To do —
Two lines in the data below mark the range: the one with "emits not_upload (fill_form_with_board" and the one with "destruct Hno as". Return both, along with every line between them, exactly.

========

(** X12. No file is uploaded unless the configured resume path is non-empty
    and exists on disk. *)
Theorem fill_form_uploads_only_existing_resume (env : Env) (root : Root)
    (b : Board) (cfg : Config) (job_title company : string) :
  resume_path cfg = EmptyString ∨ path_exists env (resume_path cfg) = false →
  emits not_upload (fill_form_with_board env root b cfg job_title company).
Proof.
  intros Hno.
  assert (∀ k v, emits not_upload (fill_field root k v b cfg)) as Hf.
  { intros k v. eapply emits_weaken; [|apply fill_field_emits].
    intros [] He; done. }
  assert (PyStr.truthy (resume_path cfg) && path_exists env (resume_path cfg) = false)
    as Hskip.
  { destruct Hno as [-> | ->]; [done|apply andb_false_r]. }
  unfold fill_form_with_board. cbv zeta. rewrite Hskip.
  repeat first
    [ apply Hf
    | apply emits_ret
    | apply emits_emit; exact I
    | apply emits_bind; [|intros ?]
    | match goal with
      | |- emits _ (match ?x with _ => _ end) => destruct x
      end ].
Qed.

Lemma fill_form_uploads_only_existing_resume_witness :
  emits not_upload
    (fill_form_with_board Sample.site Sample.lever_form lever Sample.profile
       "SRE" "Acme").
Proof.
  apply (fill_form_uploads_only_existing_resume Sample.site Sample.lever_form lever
           Sample.profile "SRE" "Acme").
  left. reflexivity.
Defined.

(** X13. With a profile that has no text and no resume, filling a form does
    nothing at all: not a single probe is issued. *)
Theorem fill_form_with_blank_profile (env : Env) (root : Root) (b : Board)
    (cfg : Config) (job_title company : string) (w : World) :
  blank_profile cfg →
  fill_form_with_board env root b cfg job_title company w = (tt, w).
Proof.
  intros (H1 & H2 & H3 & H4 & H5 & H6 & H7 & H8).
  unfold fill_form_with_board. rewrite H1, H2, H3, H4, H5, H6, H7, H8.
  reflexivity.
Qed.

Lemma fill_form_with_blank_profile_witness :
  let cfg := {| job_urls := []; job_search_query := None; board := None;
                first_name := EmptyString; last_name := EmptyString;
                email := EmptyString; phone := EmptyString;
                linkedin_url := EmptyString; resume_path := EmptyString;
                cover_letter := EmptyString;
                cover_letter_template := EmptyString |} in
  fill_form_with_board Sample.site Sample.lever_form lever cfg "SRE" "Acme"
    Sample.fresh = (tt, Sample.fresh).
Proof.
  intros cfg.
  apply (fill_form_with_blank_profile Sample.site Sample.lever_form lever cfg
           "SRE" "Acme" Sample.fresh).
  repeat split.
Defined.

(** X14. A template without an opening brace is returned unchanged,
    whatever the title and the company are. *)
Theorem fill_cover_letter_template_without_tokens
    (template job_title company : string) :
  brace_free template →
  fill_cover_letter_template template job_title company = template.
Proof.
  intros Ht. unfold fill_cover_letter_template.
  assert (∀ tail new, PyStr.replace (String "{" tail) new template = template) as H.
  { intros tail new. unfold PyStr.replace.
    pose proof (replace_from_brace_free tail new template EmptyString) as E.
    assert (∀ s, s +:+ EmptyString = s) as Hnil.
    { intros s. induction s as [|c s IH]; [done|]. by rewrite app_cons, IH. }
    rewrite Hnil in E. rewrite (E Ht). exact (Hnil template). }
  by rewrite !H.
Qed.

Lemma fill_cover_letter_template_without_tokens_witness :
  fill_cover_letter_template "I would like to apply." "SRE" "{company}"
  = "I would like to apply.".
Proof.
  apply (fill_cover_letter_template_without_tokens "I would like to apply."
           "SRE" "{company}").
  reflexivity.
Defined.

(** ** One job *)

Lemma find_title_emits (page : Root) (sels : list string) :
  emits probe_event (find_title page sels).
Proof.
  induction sels as [|sel rest IH]; simpl; [apply emits_ret|].
  apply emits_bind; [by apply emits_emit|intros _].
  destruct (query_selector page sel) as [[el|]|]; try done.
  destruct (inner_text el); [|done].
  destruct (_ && _); [apply emits_ret|done].
Qed.

Lemma find_company_emits (page : Root) (sels : list string) :
  emits probe_event (find_company page sels).
Proof.
  induction sels as [|sel rest IH]; simpl; [apply emits_ret|].
  apply emits_bind; [by apply emits_emit|intros _].
  destruct (query_selector page sel) as [[el|]|]; try done.
  destruct (text_or_alt el); [|done].
  destruct (_ && _); [apply emits_ret|done].
Qed.

Lemma get_job_context_emits (page : Page) (b : Board) :
  emits probe_event (get_job_context page b).
Proof.
  unfold get_job_context.
  apply emits_bind; [apply find_title_emits|intros t].
  apply emits_bind; [apply find_company_emits|intros c].
  apply emits_ret.
Qed.

Lemma find_form_in_frames_emits (form_sel : string) (fs : list Root) :
  emits probe_event (find_form_in_frames form_sel fs).
Proof.
  induction fs as [|frame rest IH]; simpl; [apply emits_ret|].
  apply emits_bind; [by apply emits_emit|intros _].
  destruct (wait_for_selector frame form_sel) as [[f|]|]; try done.
  apply emits_ret.
Qed.

Lemma find_form_emits (page : Page) (b : Board) : emits probe_event (find_form page b).
Proof.
  unfold find_form. cbv zeta.
  apply emits_bind; [by apply emits_emit|intros _].
  pose proof (find_form_in_frames_emits (form_selector b) (frames page)).
  destruct (wait_for_selector (document page) (form_selector b)) as [[f|]|];
    [apply emits_ret| |]; destruct (form_in_iframe b); done || apply emits_ret.
Qed.

(** The two ways [apply_to_job] ends once the board is known: after the
    navigation and the probes [es], either the page is dumped and the job
    fails, or the form is filled (events [es3]), the operator confirms, and
    the URL is saved and logged. *)
Lemma apply_to_job_cases (env : Env) (url : string) (cfg : Config) (bid : string)
    (b : Board) (i total : nat) (w : World) :
  get_board bid = Some b →
  ∃ es, Forall probe_event es ∧
    (apply_to_job env url cfg bid i total w =
       (false, (dump_page (web env url) (add_events (Goto url :: es) w)).2) ∨
     ∃ es3 title company,
       Forall form_event es3 ∧
       apply_to_job env url cfg bid i total w =
       (true,
        (log_application url title company (name b)
           (save_applied_job url
              (add_events (Goto url :: es ++ es3 ++ [AwaitEnter]) w)).2).2)).
Proof.
  intros Hb. unfold apply_to_job. rewrite Hb. cbv zeta.
  rewrite bind_eq. simpl. rewrite bind_eq.
  destruct (get_job_context_emits (web env url) b (add_events [Goto url] w))
    as (es1 & E1 & H1).
  rewrite E1, add_events_add.
  set (ctx := (get_job_context (web env url) b (add_events [Goto url] w)).1).
  rewrite bind_eq.
  destruct (find_form_emits (web env url) b (add_events ([Goto url] ++ es1) w))
    as (es2 & E2 & H2).
  rewrite E2, add_events_add.
  exists (es1 ++ es2). split; [by apply Forall_app|].
  destruct ((find_form (web env url) b (add_events ([Goto url] ++ es1) w)).1)
    as [[form form_page]|].
  - right. rewrite bind_eq.
    destruct (fill_form_with_board_emits env form_page b cfg ctx.1 ctx.2
                (add_events (([Goto url] ++ es1) ++ es2) w)) as (es3 & E3 & H3).
    rewrite E3, add_events_add.
    exists es3, ctx.1, ctx.2. split; [done|].
    rewrite bind_eq. simpl. rewrite add_events_add.
    rewrite !bind_eq. simpl.
    unfold ret. rewrite <- (app_assoc (es1 ++ es2)). reflexivity.
  - left. rewrite bind_eq. reflexivity.
Qed.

========

Solution for this task —
  emits not_upload (fill_form_with_board env root b cfg job_title company).
Proof.
  intros Hno.
  assert (∀ k v, emits not_upload (fill_field root k v b cfg)) as Hf.
  { intros k v. eapply emits_weaken; [|apply fill_field_emits].
    intros [] He; done. }
  assert (PyStr.truthy (resume_path cfg) && path_exists env (resume_path cfg) = false)
    as Hskip.
  { destruct Hno as [-> | ->]; [done|apply andb_false_r]. }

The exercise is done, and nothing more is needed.